一方で、そんな未来永劫、続く安心なんてあり得ないし、若いんだから、どんどんチャレンジしなきゃ!という気持ちになった方もいらっしゃるでしょう。
とはいえ、ここでもっともらしいお説教をしても、面白くありません。
じゃ、何があれば、安心できるの?
と、聞いてみました。
「うーん…何、じゃない。漠然と…」
と答えてくれました。
この「漠然と…」というところに、私は大いに共感できます。
私も、常日頃、不安を感じています。
最近は、ずいぶんと減りましたが、少し前まで、不安に思っていないと恥ずかしい、ぐらいの気持ちでいたと思います。
その時、その時、不安な内容はあるのです。
が、過ぎてしまえば、
「まぁ、大丈夫だったね」
ということなのです。
なのに、いつも不安を感じていて、絶対の安心が欲しい…
要は、「漠然とした」不安なのです。
何をやったから無くなる、何が手に入ったらもう大丈夫、そんな話ではないのですね。
だとしたら、
「もう、私は大丈夫」
と、決めてしまうしかないのです。
だって、いつまでも終わらないんですから、もう終わるのも自由なのです。
ところが、生身の人間は、そう簡単に不安を捨て去ることなんてできません。
いくら覚悟しても、また不安を感じてしまいます。
もう、それも仕方ない。
だから、また、
「あ…そうだった…大丈夫だった〜」
と、決め直すしかないのですね。
彼女にこの話をしても、
「はい。わかりました。
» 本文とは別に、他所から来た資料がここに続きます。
(** X7: [Stop] runs no hook and touches two fields only: it sets the
    stopped flag, and sets the terminal event to the event of the last
    history record when there is one; with an empty history the terminal
    event is left as it was. *)
Theorem stop_frame m h :
  let m' := machine_after Stop m h in
  host_after Stop m h = h /\
  States m' = States m /\ curr m' = curr m /\ hist m' = hist m /\
  initial m' = initial m /\ started m' = started m /\
  done m' = true /\
  endevt m' = match last (hist m) with
              | Some r => Some (rec_Event r)
              | None => endevt m
              end.
Proof.
  unfold machine_after, host_after, Stop. rewrite stop_eq. simpl.
  destruct (last (hist m)); simpl; repeat split; reflexivity.
Qed.

(** X8: no sequence of method calls changes the table the machine is
    bound to. *)
Theorem table_never_changes ops m h :
  States (machine_after (run_ops ops) m h) = States m.
Proof.
  revert m h. induction ops as [|op ops IH]; intros m h; [reflexivity|].
  destruct (run_ops_cons op ops m h) as (-> & _ & _).
  rewrite IH. apply run_op_States.
Qed.

(** X9: the history only grows as long as [Reset] is not called: after any
    sequence of [Start], [Send] and [Stop] the old history is a prefix of
    the new one, and it has grown by at most one record per call. *)
Theorem history_append_only ops m h :
  Forall (fun op => op <> OpReset) ops ->
  hist m `prefix_of` hist (machine_after (run_ops ops) m h) /\
  (length (hist (machine_after (run_ops ops) m h))
   <= length (hist m) + length ops)%nat.
Proof.
  revert m h. induction ops as [|op ops IH]; intros m h Hall.
  - simpl. split; [reflexivity|]. unfold machine_after. simpl. lia.
  - apply Forall_cons in Hall as [Hop Hall].
    destruct (run_ops_cons op ops m h) as (-> & _ & _).
    destruct (IH (machine_after (run_op op) m h)
                 (host_after (run_op op) m h) Hall) as [Hpre Hlen].
    destruct (run_op_hist op m h Hop) as [Heq|(e & _ & Heq)];
      rewrite Heq in Hpre, Hlen.
    + split; [exact Hpre|]. simpl. lia.
    + split.
      * etransitivity; [|exact Hpre]. apply prefix_app_r. reflexivity.
      * rewrite length_app in Hlen. simpl in *. lia.
Qed.

(** *** Reachable machines *)

(** X10: on a reachable machine the terminal event is set exactly while
    the machine is stopped and the history is not empty, and it is then
    the event of the last history record. *)
Theorem reachable_terminal_event (stt : StateTransitionTable W) m :
  reachable stt m ->
  endevt m = (if done m then rec_Event <$> last (hist m) else None).
Proof. intros Hr. apply (reachable_consistent stt m Hr). Qed.

(** X11: on a reachable machine the history is a walk through the table
    from the initial state to the current state: every record holds the
    state the machine was in and an event with a transition from that
    state, and the next record (or the current state) is that
    transition's [To]. *)
Theorem reachable_history_walk (stt : StateTransitionTable W) m :
  reachable stt m ->
  follows stt (initial m) (hist m) (curr m) = true.
Proof. intros Hr. apply (reachable_consistent stt m Hr). Qed.

(** X12: a reachable machine that is not started has an empty history and
    is in its initial state; one that is started has an initial state
    that is a key of the table. *)
Theorem reachable_started_flag (stt : StateTransitionTable W) m :
  reachable stt m ->
  States m = stt /\
  (started m = false -> History m = [] /\ Current m = initial m) /\
  (started m = true -> is_Some (stt !! initial m)).
Proof.
  intros Hr. destruct (reachable_consistent stt m Hr) as (Ht & _ & Hu & Hk & _).
  auto.
Qed.

(** X13: a reachable machine that is stopped is inert until it is reset:
    any sequence of [Start], [Send] and [Stop] leaves the machine and the
    host as they are, and every [Start] and [Send] in it returns an
    error. *)
Theorem stopped_inert (stt : StateTransitionTable W) ops m h :
  reachable stt m -> done m = true ->
  Forall (fun op => op <> OpReset) ops ->
  machine_after (run_ops ops) m h = m /\
  host_after (run_ops ops) m h = h /\
  Forall2 (fun op r => r = None <-> op = OpStop)
    ops (result_of (run_ops ops) m h).
Proof.
  intros Hr Hd Hall. apply reachable_consistent in Hr.
  induction ops as [|op ops IH].
  - repeat split. constructor.
  - apply Forall_cons in Hall as [Hop Hall].
    destruct (run_ops_cons op ops m h) as (-> & -> & ->).
    destruct (stopped_op_inert stt op m h Hr Hd Hop) as [Hrun Hres].
    assert (Em : machine_after (run_op op) m h = m)
      by (unfold machine_after; rewrite Hrun; reflexivity).
    assert (Eh : host_after (run_op op) m h = h)
      by (unfold host_after; rewrite Hrun; reflexivity).
    rewrite Em, Eh.
    destruct (IH Hall) as (Hm & Hh & Hrs).
    split; [exact Hm|]. split; [exact Hh|].
    constructor; [exact Hres|exact Hrs].
Qed.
もう今から大丈夫、という安心感を得ました」
とはならないでしょう。
まして、子どもは尚更です。
何かあるたびに、不安感を持つことでしょう。
だから、身近な大人は、大丈夫、大丈夫と呪文を唱えることが大切です。
不安やダメさ加減を知らしめることもいいですが、大丈夫さ加減を知らしめることの方が大切なのです。
昨日の食事は、私にとって、大切なことを思い起こさせてくれる、きっかけになりました。
何より、大切な成人式という日に、声をかけてくれた、ということに感謝の気持ちがいっぱいになった夜でした。